Extracted records
:::::
Lemma mock_venue_derive cl (st : Store) c :
  stored_creds st (client_key cl) = Some c ->
  lib_create_or_derive mock_venue cl st = (Ok c, st).
Proof. intros H. cbn. rewrite H. reflexivity. Qed.

Lemma mock_venue_create cl (st : Store) :
  stored_creds st (client_key cl) = None ->
  exists c st', lib_create_or_derive mock_venue cl st = (Ok c, st')
                /\ stored_creds st' (client_key cl) = Some c.
Proof.
  intros H. cbn. rewrite H.
  eexists _, _. split; [reflexivity|].
  cbn. rewrite String.eqb_refl. reflexivity.
Qed.

Lemma deriveCredentials_idempotent_witness :
  exists c s1 s2,
    deriveCredentials mock_venue private_key 137 "https://clob.polymarket.com"
      (mkWorld [] []) = (Ok c, s1)
    /\ deriveCredentials mock_venue private_key 137
         "https://clob.polymarket.com" s1 = (Ok c, s2).
Proof.
  exact (deriveCredentials_idempotent mock_venue stored_creds
           mock_venue_session mock_venue_derive mock_venue_create
           private_key 137%Z "https://clob.polymarket.com" (mkWorld [] [])).
Defined.

(** On the mock venue the triplet of both calls is the first one issued. *)
Example mock_venue_twice :
  let first := deriveCredentials mock_venue private_key 137
                 "https://clob.polymarket.com" (mkWorld [] []) in
  fst first = Ok (issue 0)
  /\ fst (deriveCredentials mock_venue private_key 137
            "https://clob.polymarket.com" (snd first)) = Ok (issue 0).
Proof. split; reflexivity. Qed.

(** Without the venue's semantics nothing in the script makes the two
    triplets equal. *)
Example forgetful_venue_twice :
  let first := deriveCredentials forgetful_venue private_key 137
                 "https://clob.polymarket.com" (mkWorld 0 []) in
  fst first = Ok (issue 0)
  /\ fst (deriveCredentials forgetful_venue private_key 137
            "https://clob.polymarket.com" (snd first)) = Ok (issue 1).
Proof. split; reflexivity. Qed.

(** ** The signing key and the output *)

(** A string without a line feed occurs in a text made of lines only
    inside one of the lines. *)
Lemma contains_unlines (k : string) (ls : list string) :
  occurs "010" k = false -> k <> "" ->
  contains k (unlines ls) = existsb (contains k) ls.
Proof.
  intros Hnl Hne.
  induction ls as [|l ls IH].
  - cbn. destruct k; [contradiction | reflexivity].
  - change (unlines (l :: ls)) with (l ++ String "010" (unlines ls)).
    rewrite (contains_cut _ _ _ _ Hnl), IH. reflexivity.
Qed.

(** A string without [=] occurs in [NAME=value] only inside the name or
    inside the value. *)
Lemma contains_key_value (k name value : string) :
  occurs "=" k = false ->
  contains k (name ++ "=" ++ value) = contains k name || contains k value.
Proof. intros H. exact (contains_cut "=" k name value H). Qed.

(** The signing key is in no [KEY=VALUE] line unless it is in a value. *)
Lemma env_lines_free_of_key (c : ApiCreds) :
  creds_free_of private_key c = true ->
  existsb (contains private_key) (env_lines c) = false.
Proof.
  unfold creds_free_of. intros H.
  apply andb_true_iff in H as [H Hp].
  apply andb_true_iff in H as [Hk Hs].
  apply negb_true_iff in Hk, Hs, Hp.
  unfold env_lines, existsb.
  change ("POLYMARKET_API_KEY=" ++ api_key c)
    with ("POLYMARKET_API_KEY" ++ "=" ++ api_key c).
  change ("POLYMARKET_SECRET=" ++ api_secret c)
    with ("POLYMARKET_SECRET" ++ "=" ++ api_secret c).
  change ("POLYMARKET_PASSPHRASE=" ++ api_passphrase c)
    with ("POLYMARKET_PASSPHRASE" ++ "=" ++ api_passphrase c).
  rewrite !contains_key_value by reflexivity.
  rewrite Hk, Hs, Hp. reflexivity.
Qed.

(** C9: in every run in which the credential set returned by the
    library (if any) does not contain the signing key in one of its
    fields, the signing key of line 5 occurs nowhere in what the run
    writes to standard output, hence in none of its lines; the key goes
    to the constructor of line 9 and nowhere else. *)
Theorem signing_key_not_printed (W : Type) (lib : ClobLibrary W) (w : W) :
  returned_creds_free_of private_key lib w = true ->
  contains private_key (stdout (run_script lib w)) = false
  /\ Forall (fun l => contains private_key l = false)
            (lines (stdout (run_script lib w))).
Proof.
  intros H.
  assert (Hout : contains private_key (stdout (run_script lib w)) = false).
  { unfold returned_creds_free_of in H.
    destruct (lib_init lib script_client w) as [[[]|e0] w1] eqn:H1.
    - destruct (lib_create_or_derive lib script_client w1)
        as [[c|e1] w2] eqn:H2.
      + destruct (run_succeeds lib w w1 c w2 H1 H2) as [-> _].
        rewrite contains_unlines by (reflexivity || discriminate).
        rewrite !existsb_app, (env_lines_free_of_key c H). reflexivity.
      + rewrite (run_derive_raises lib w w1 e1 w2 H1 H2). reflexivity.
    - rewrite (run_init_raises lib w e0 w1 H1). reflexivity. }
  split; [exact Hout | exact (contains_lines _ _ Hout)].
Qed.

Lemma signing_key_not_printed_witness :
  contains private_key
    (stdout (run_script (venue_137 (mkCreds "K1" "S1" "P1")) tt)) = false
  /\ Forall (fun l => contains private_key l = false)
            (lines (stdout (run_script (venue_137 (mkCreds "K1" "S1" "P1")) tt))).
Proof.
  exact (signing_key_not_printed unit (venue_137 (mkCreds "K1" "S1" "P1")) tt
           eq_refl).
Defined.

(** The hypothesis of C9 is needed: a venue that echoes the signing key
    in a credential field gets it printed. *)
Example echoed_key_is_printed :
  contains private_key
    (stdout (run_script (venue_137 (mkCreds private_key "S1" "P1")) tt)) = true.
Proof. vm_compute. reflexivity. Qed.

(** ** The output as a function of the credentials *)

(** C10: two runs, against any two libraries in any states, in which
    the derive call returns the same credential set write the same
    characters to standard output. *)
Theorem output_determined_by_credentials
    (W V : Type) (lib1 : ClobLibrary W) (lib2 : ClobLibrary V)
    (w w1 w2 : W) (v v1 v2 : V) (c : ApiCreds) :
  lib_init lib1 script_client w = (Ok tt, w1) ->
  lib_create_or_derive lib1 script_client w1 = (Ok c, w2) ->
  lib_init lib2 script_client v = (Ok tt, v1) ->
  lib_create_or_derive lib2 script_client v1 = (Ok c, v2) ->
  stdout (run_script lib1 w) = stdout (run_script lib2 v).
Proof.
  intros H1 H2 H3 H4.
  destruct (run_succeeds lib1 w w1 c w2 H1 H2) as [-> _].
  destruct (run_succeeds lib2 v v1 c v2 H3 H4) as [-> _].
  reflexivity.
Qed.

Lemma output_determined_by_credentials_witness :
  stdout (run_script mock_venue [(private_key, mkCreds "K1" "S1" "P1")])
  = stdout (run_script (venue_137 (mkCreds "K1" "S1" "P1")) tt).
Proof.
  apply (output_determined_by_credentials Store unit
           mock_venue (venue_137 (mkCreds "K1" "S1" "P1"))
           [(private_key, mkCreds "K1" "S1" "P1")]
           [(private_key, mkCreds "K1" "S1" "P1")]
           [(private_key, mkCreds "K1" "S1" "P1")]
           tt tt tt (mkCreds "K1" "S1" "P1"));
    reflexivity.
Defined.

(** * Further properties of the script *)

(** ** The banner and the exit status *)


(** ** What the library is asked *)

(** X2: every run starts by printing the connecting line and then building
    the client with the public endpoint, chain id 137 and the key of
    line 5; the derive call, when there is one, is made on that same
    client, after the constructor; the library is asked nothing else. *)
Theorem library_calls_of_run (W : Type) (lib : ClobLibrary W) (w : W) :
  firstn 2 (events (run_script lib w))
    = [ Out ("[*] Connecting to Polymarket CLOB..." ++ LF);
        Construct (mkClient "https://clob.polymarket.com" 137 private_key) ]
  /\ library_calls (events (run_script lib w))
     = Construct script_client
       :: (if constructed lib w then [Derive script_client] else []).
Proof.
  unfold constructed.
  destruct (lib_init lib script_client w) as [[[]|e0] w1] eqn:H1.
  - destruct (lib_create_or_derive lib script_client w1) as [[c|e1] w2] eqn:H2.
    + unfold run_script. rewrite (main_succeeds lib w w1 c w2 H1 H2).
      split; reflexivity.
    + rewrite (run_derive_raises lib w w1 e1 w2 H1 H2). split; reflexivity.
  - rewrite (run_init_raises lib w e0 w1 H1). split; reflexivity.
Qed.

(** ** Reading the credentials back from the output *)

Lemma env_lines_single_line (c : ApiCreds) :
  single_line_creds c = true -> forallb no_newline (env_lines c) = true.
Proof.
  unfold single_line_creds. intros H.
  apply andb_true_iff in H as [H Hp].
  apply andb_true_iff in H as [Hk Hs].
  unfold env_lines, forallb.
  change (no_newline ("POLYMARKET_API_KEY=" ++ api_key c))
    with (no_newline (api_key c)).
  change (no_newline ("POLYMARKET_SECRET=" ++ api_secret c))
    with (no_newline (api_secret c)).
  change (no_newline ("POLYMARKET_PASSPHRASE=" ++ api_passphrase c))
    with (no_newline (api_passphrase c)).
  rewrite Hk, Hs, Hp. reflexivity.
Qed.

Lemma env_lines_inj (c c' : ApiCreds) :
  env_lines c = env_lines c' -> c = c'.
Proof.
  destruct c as [k s p], c' as [k' s' p'].
  unfold env_lines; cbn.
  intros H. injection H as Hk Hs Hp. subst. reflexivity.
Qed.

(** The lines of a successful run, for values without line feeds. *)
Lemma lines_of_successful_run (W : Type) (lib : ClobLibrary W)
    (w w1 w2 : W) (c : ApiCreds) :
  lib_init lib script_client w = (Ok tt, w1) ->
  lib_create_or_derive lib script_client w1 = (Ok c, w2) ->
  single_line_creds c = true ->
  lines (stdout (run_script lib w))
    = (progress_lines ++ success_lines ++ env_lines c
       ++ update_lines ++ env_lines c)%list.
Proof.
  intros H1 H2 Hc.
  destruct (run_succeeds lib w w1 c w2 H1 H2) as [-> _].
  apply lines_unlines.
  rewrite !forallb_app, (env_lines_single_line c Hc). reflexivity.
Qed.
Lemma stringify_object (props : list (jsstring * json)) :
  stringify (JObject props) = LBRACE :: stringify_members props ++ [RBRACE].
Proof.
  cbn [stringify]. do 2 f_equal.
Qed.

Lemma digits_to_string_head (ds : list N) (n : Z) :
  digits_wf ds ->
  exists c t, digits_to_string ds n = c :: t /\ is_digit c = true.
Proof.
  intros (Hsmall & Hhd & _).
  destruct ds as [|d ds]; [contradiction|].
  pose proof (is_digit_code d (Forall_inv Hsmall)) as Hd.
  unfold digits_to_string.
  destruct ((Z.of_nat (length (d :: ds)) <=? n)%Z && (n <=? 21)%Z)%bool.
  { cbn [map app]. eauto. }
  destruct ((0 <? n)%Z && (n <=? 21)%Z)%bool eqn:F2.
  { apply andb_true_iff in F2 as [F2 _]. apply Z.ltb_lt in F2.
    destruct (Z.to_nat n) eqn:E; [lia|]. cbn [firstn map app]. eauto. }
  destruct ((-6 <? n)%Z && (n <=? 0)%Z)%bool.
  { exists ZERO. eexists. split; reflexivity. }
  destruct ds; cbn [app]; eauto.
Qed.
:::::
Activity
Only the lines above from the line containing "unfold constructed." through the line containing "intros H1 H2 Hc." should be retyped, exactly and with both ends included.

Written solution
  unfold constructed.
  destruct (lib_init lib script_client w) as [[[]|e0] w1] eqn:H1.
  - destruct (lib_create_or_derive lib script_client w1) as [[c|e1] w2] eqn:H2.
    + unfold run_script. rewrite (main_succeeds lib w w1 c w2 H1 H2).
      split; reflexivity.
    + rewrite (run_derive_raises lib w w1 e1 w2 H1 H2). split; reflexivity.
  - rewrite (run_init_raises lib w e0 w1 H1). split; reflexivity.
Qed.

(** ** Reading the credentials back from the output *)

Lemma env_lines_single_line (c : ApiCreds) :
  single_line_creds c = true -> forallb no_newline (env_lines c) = true.
Proof.
  unfold single_line_creds. intros H.
  apply andb_true_iff in H as [H Hp].
  apply andb_true_iff in H as [Hk Hs].
  unfold env_lines, forallb.
  change (no_newline ("POLYMARKET_API_KEY=" ++ api_key c))
    with (no_newline (api_key c)).
  change (no_newline ("POLYMARKET_SECRET=" ++ api_secret c))
    with (no_newline (api_secret c)).
  change (no_newline ("POLYMARKET_PASSPHRASE=" ++ api_passphrase c))
    with (no_newline (api_passphrase c)).
  rewrite Hk, Hs, Hp. reflexivity.
Qed.

Lemma env_lines_inj (c c' : ApiCreds) :
  env_lines c = env_lines c' -> c = c'.
Proof.
  destruct c as [k s p], c' as [k' s' p'].
  unfold env_lines; cbn.
  intros H. injection H as Hk Hs Hp. subst. reflexivity.
Qed.

(** The lines of a successful run, for values without line feeds. *)
Lemma lines_of_successful_run (W : Type) (lib : ClobLibrary W)
    (w w1 w2 : W) (c : ApiCreds) :
  lib_init lib script_client w = (Ok tt, w1) ->
  lib_create_or_derive lib script_client w1 = (Ok c, w2) ->
  single_line_creds c = true ->
  lines (stdout (run_script lib w))
    = (progress_lines ++ success_lines ++ env_lines c
       ++ update_lines ++ env_lines c)%list.
Proof.
  intros H1 H2 Hc.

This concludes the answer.